使ったことがある方はわかると思いますが、彫刻刀は長時間持つと、手が痛みます。

坂山先生の手を見ると、彫刻刀でできたタコが。
ときには血が滲むこともあるそうです。

それでも、彫り続けるといことは、どういうことなのか !?
張り詰めた医療現場での息抜きなのでしょうか?

版画は趣味なのですか?」と尋ねてみると、

版画をしても全然リラックスできない。喜びも感じないし。
どちらかというと、苦痛。

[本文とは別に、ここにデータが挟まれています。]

(** A thread in the closure of a reader. *)
Lemma read_inv d0 mss s s' i ms0 n ms :
  inv d0 mss s -> mss !! i = Some ms0 -> thread_ok d0 (writes ms0) s i (Reading n) ms -> step i s = Some s' -> inv d0 mss s'.
Proof.
  intros HI Hi [H1 H2 H3 H4 H5] Hs. pose proof (lookup_lt_Some _ _ _ H1) as Hlt.
  assert (Ew : writer_ s = None).
  { destruct (writer_ s) as [j|] eqn:Ew; [|done]. assert (Hn : i ∈ readers s) by (apply H2; eauto).
    rewrite (i_excl _ _ _ HI) in Hn by eauto. by apply elem_of_nil in Hn. }
  unfold step in Hs. rewrite H1 in Hs. destruct n as [|n]; cbn -[program] in Hs; injection Hs as <-; split; sproj.
  - eapply (step_threads d0 mss s _ i _ ms0 Outside ms HI Hi); [reflexivity|sproj; intros j Hj; rewrite list_elem_of_filter; naive_solver|by left|].
    split; sproj; [by apply list_lookup_insert_eq| |done|by rewrite Ew|done].
    split; [by intros [? ?]|]. rewrite list_elem_of_filter. by intros [? ?].
  - by rewrite length_insert, (i_len _ _ _ HI).
  - intros j Hj. apply (i_range _ _ _ HI). rewrite list_elem_of_filter in Hj. naive_solver.
  - apply rd_unlock_law; [apply HI|]. apply H2. eauto.
  - rewrite Ew. by intros [? ?].
  - intros _. by apply (i_data _ _ _ HI).
  - apply HI.
  - eapply (step_threads d0 mss s _ i _ ms0 (Reading n) ms HI Hi); [reflexivity|done|by left|].
    split; sproj; [by apply list_lookup_insert_eq| |done|by rewrite Ew|done].
    split; [intros _; apply H2|]; eauto.
  - by rewrite length_insert, (i_len _ _ _ HI).
  - apply HI.
  - apply HI.
  - apply HI.
  - apply HI.
  - intros v [Hv| ->%list_elem_of_singleton]%elem_of_app; [by apply (i_seen _ _ _ HI)|].
    exists (length (entered s)). rewrite firstn_all. by apply (i_data _ _ _ HI).
Qed.

(** A thread in the closure of a writer. *)
Lemma write_inv d0 mss s s' i ms0 fs ms :
  inv d0 mss s -> mss !! i = Some ms0 -> thread_ok d0 (writes ms0) s i (Writing fs) ms -> step i s = Some s' -> inv d0 mss s'.
Proof.
  intros HI Hi [H1 H2 H3 H4 H5] Hs. pose proof (lookup_lt_Some _ _ _ H1) as Hlt. destruct (H3 fs eq_refl) as [Ew Hd].
  assert (Er : readers s = []) by (apply (i_excl _ _ _ HI); eauto).
  unfold step in Hs. rewrite H1 in Hs. destruct fs as [|f fs]; cbn -[program] in Hs; injection Hs as <-; split; sproj.
  - eapply (step_threads d0 mss s _ i _ ms0 Outside ms HI Hi); [reflexivity|done|right; split_and!; sproj; [by right|by left|done]|].
    split; sproj; [by apply list_lookup_insert_eq| |done|done|done]. rewrite Er. split; [by intros [? ?]|by intros ?%elem_of_nil].
  - by rewrite length_insert, (i_len _ _ _ HI).
  - intros j [Hj|?]; [apply (i_range _ _ _ HI); by left|done].
  - apply wr_unlock_law. rewrite <- Ew. apply HI.
  - done.
  - intros _. exact Hd.
  - apply HI.
  - eapply (step_threads d0 mss s _ i _ ms0 (Writing fs) ms HI Hi); [reflexivity|done|right; split_and!; sproj; [by right|by right|done]|].
    split; sproj; [by apply list_lookup_insert_eq| | |by eauto|done].
    + rewrite Er. split; [by intros [? ?]|by intros ?%elem_of_nil].
    + intros fs' [= <-]. split; [done|]. exact Hd.
  - by rewrite length_insert, (i_len _ _ _ HI).
  - apply HI.
  - apply HI.
  - apply HI.
  - by rewrite Ew.
  - apply HI.
Qed.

何かの罪滅ぼしをしているような感覚。
修行のような感じかな・・・

という、意外なお答え。

坂山先生にとって、版画は
言葉では表現できない内面的な葛藤や想いを具現化する自己主張の場

風景を単に写すだけなら、模倣にすぎない。
上手できれいな絵であれば、誰にでもできる。

お話を聞いて、坂山先生の人柄を知り、作品を見せていただき・・・
すっかり坂山先生のファンになってしまいました。

人間配達 の講演会に合わせて、
子規記念博物館にて9/24(日)〜10/7(土)まで坂山先生の個展も同時開催されます。

そしてそして!
9/25からは、郵便局よりオリジナル記念切手が発売となります。

坂山先生の、どこか毒っけがあって、でも生命力を感じる、パワーのある作品。
ぜひご覧になってほしいです!!

坂山くんはダメ人間!?

坂山先生は、数々の有名人とも知り合いですし、
かなり顔が広く、いろんな人に慕われています。

「なぜそんなに人とつながりを築けるのですか?」と尋ねたところ。

それは、僕がダメ人間だからでしょう」とのこと。

学生時代のときからずっと自由人で、普段はあまり勉強をせず
テストの前になると順番に優秀な同級生に呼び出され、勉強を教えてもらっていたとか。
(それでも半端ない集中力でいつも好成績)

高校時代には、読んでもない本の感想文を代筆するという、片手間のアルバイトをしていたり・・・
(その本が日本一の賞を取ってしまったこともあるとか!)

なんだか、とっても不思議な人(笑)。

坂山先生が結婚したことを聞いて、
「あのダメダメな坂山くんが結婚した奥さんってどんな人!?」と
学生時代の同級生の女子総勢11名の全員が自宅に駆けつけたこともあったとか。

そんなエピソードからうかがわれるのは、坂山先生の飾らない性格。
でも、やるときはやる!
そんな人。

坂山先生が「人間配達人」たる理由をたくさん見つけることができたインタビューでした。